_WORK REQUEST_
Give back every line of the material below that has the string "default".

_DATA SUPPLIED_
(** [src/app/security.py] *)
Definition security_attributes (c : exn_class) : option ClassAttributes :=
  match c with
  | AuthenticationError => Some (attributes (Some 401) "authentication_failed" false)
  | AuthorizationError => Some (attributes (Some 403) "authorization_denied" false)
  | SignatureError => Some (attributes (Some 401) "webhook_signature_invalid" false)
  | RequestValidationError => Some (attributes (Some 400) "invalid_request" false)
  | _ => None
  end.
(** [src/app/service.py] *)
Definition ingress_attributes (c : exn_class) : option ClassAttributes :=
  match c with
  | EventTypeError => Some (attributes (Some 422) "event_type_not_allowed" false)
  | ReplayConflictError => Some (attributes (Some 409) "idempotency_conflict" false)
  | ProcessingConflictError => Some (attributes (Some 409) "processing_conflict" true)
  | PayloadTooLargeError => Some (attributes (Some 413) "payload_too_large" false)
  | _ => None
  end.
(** [src/app/commands.py] *)
Definition command_attributes (c : exn_class) : option ClassAttributes :=
  match c with
  | CommandCapabilityDisabled => Some (attributes (Some 403) "capability_disabled" false)
  | CommandConflict => Some (attributes (Some 409) "command_conflict" false)
  | CommandNotFound => Some (attributes (Some 404) "command_not_found" false)
  | _ => None
  end.
(** [src/app/automation_v2.py] *)
Definition automation_attributes (c : exn_class) : option ClassAttributes :=
  match c with
  | AutomationError => Some (attributes (Some 400) "automation_invalid" false)
  | AutomationAuthenticationError => Some (attributes (Some 401) "authentication_failed" false)
  | AutomationAuthorizationDenied => Some (attributes (Some 403) "authorization_denied" false)
  | AutomationNotFound => Some (attributes (Some 404) "automation_not_found" false)
  | AutomationConflict => Some (attributes (Some 409) "automation_conflict" false)
  | AutomationCapabilityDisabled => Some (attributes (Some 403) "capability_disabled" false)
  | _ => None
  end.
(** [src/app/storage.py] *)
Definition storage_attributes (c : exn_class) : option ClassAttributes :=
  match c with
  | StorageError => Some (attributes None "dependency_unavailable" true)
  | ReplayConflict => Some (attributes None "idempotency_conflict" false)
  | ReconciliationError => Some (attributes None "reconciliation_invalid" false)
  | EventLedgerIntegrityError => Some (attributes None "event_ledger_integrity_error" false)
  | _ => None
  end.

Definition class_attributes (c : exn_class) : option ClassAttributes :=
  union (security_attributes c) (union (ingress_attributes c)
    (union (storage_attributes c) (union (command_attributes c) (automation_attributes c)))).
(** [getattr(exc, name, default)] *)
Definition status_code (c : exn_class) : option Z := class_attributes c ≫= at_status.
Definition error_code (c : exn_class) : option string := at_code <$> class_attributes c.
Definition error_retryable (c : exn_class) : option bool := at_retryable <$> class_attributes c.

Record ErrorResponse := { er_status : Z; er_code : string; er_message : string; er_correlation_id : string; er_retryable : bool }.

(** the classes both functions are registered for; any other exception is the framework's [500] *)
Definition HANDLED : list string := ["SecurityError"; "IngressError"; "StorageError"; "CommandError"; "CommunicationsError"].
Definition handled (e : exn) : bool := isinstance e HANDLED.

Definition persistence_unavailable : string := "required persistence dependency is unavailable".

(** [domain_error] *)
Definition domain_error (correlation : string) (e : exn) : ErrorResponse :=
  let status := default 500 (status_code (exn_cls e)) in {|
  er_status := status; er_code := default "internal_error" (error_code (exn_cls e));
  er_message := if isinstance e ["StorageError"] then persistence_unavailable else exn_msg e;
  er_correlation_id := correlation; er_retryable := default (500 <=? status) (error_retryable (exn_cls e)) |}.

(** the handlers of [install_error_handlers] *)
Definition answer_error (correlation : string) (e : exn) : ErrorResponse :=
  let storage := isinstance e ["StorageError"] in {|
  er_status := if storage then 503 else default 500 (status_code (exn_cls e));
  er_code := default "internal_error" (error_code (exn_cls e));
  er_message := if storage then persistence_unavailable else exn_msg e;
  er_correlation_id := correlation; er_retryable := default false (error_retryable (exn_cls e)) |}.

_OUTPUT_
(** [getattr(exc, name, default)] *)
  let status := default 500 (status_code (exn_cls e)) in {|
  er_status := status; er_code := default "internal_error" (error_code (exn_cls e));
  er_correlation_id := correlation; er_retryable := default (500 <=? status) (error_retryable (exn_cls e)) |}.
  er_status := if storage then 503 else default 500 (status_code (exn_cls e));
  er_code := default "internal_error" (error_code (exn_cls e));
  er_correlation_id := correlation; er_retryable := default false (error_retryable (exn_cls e)) |}.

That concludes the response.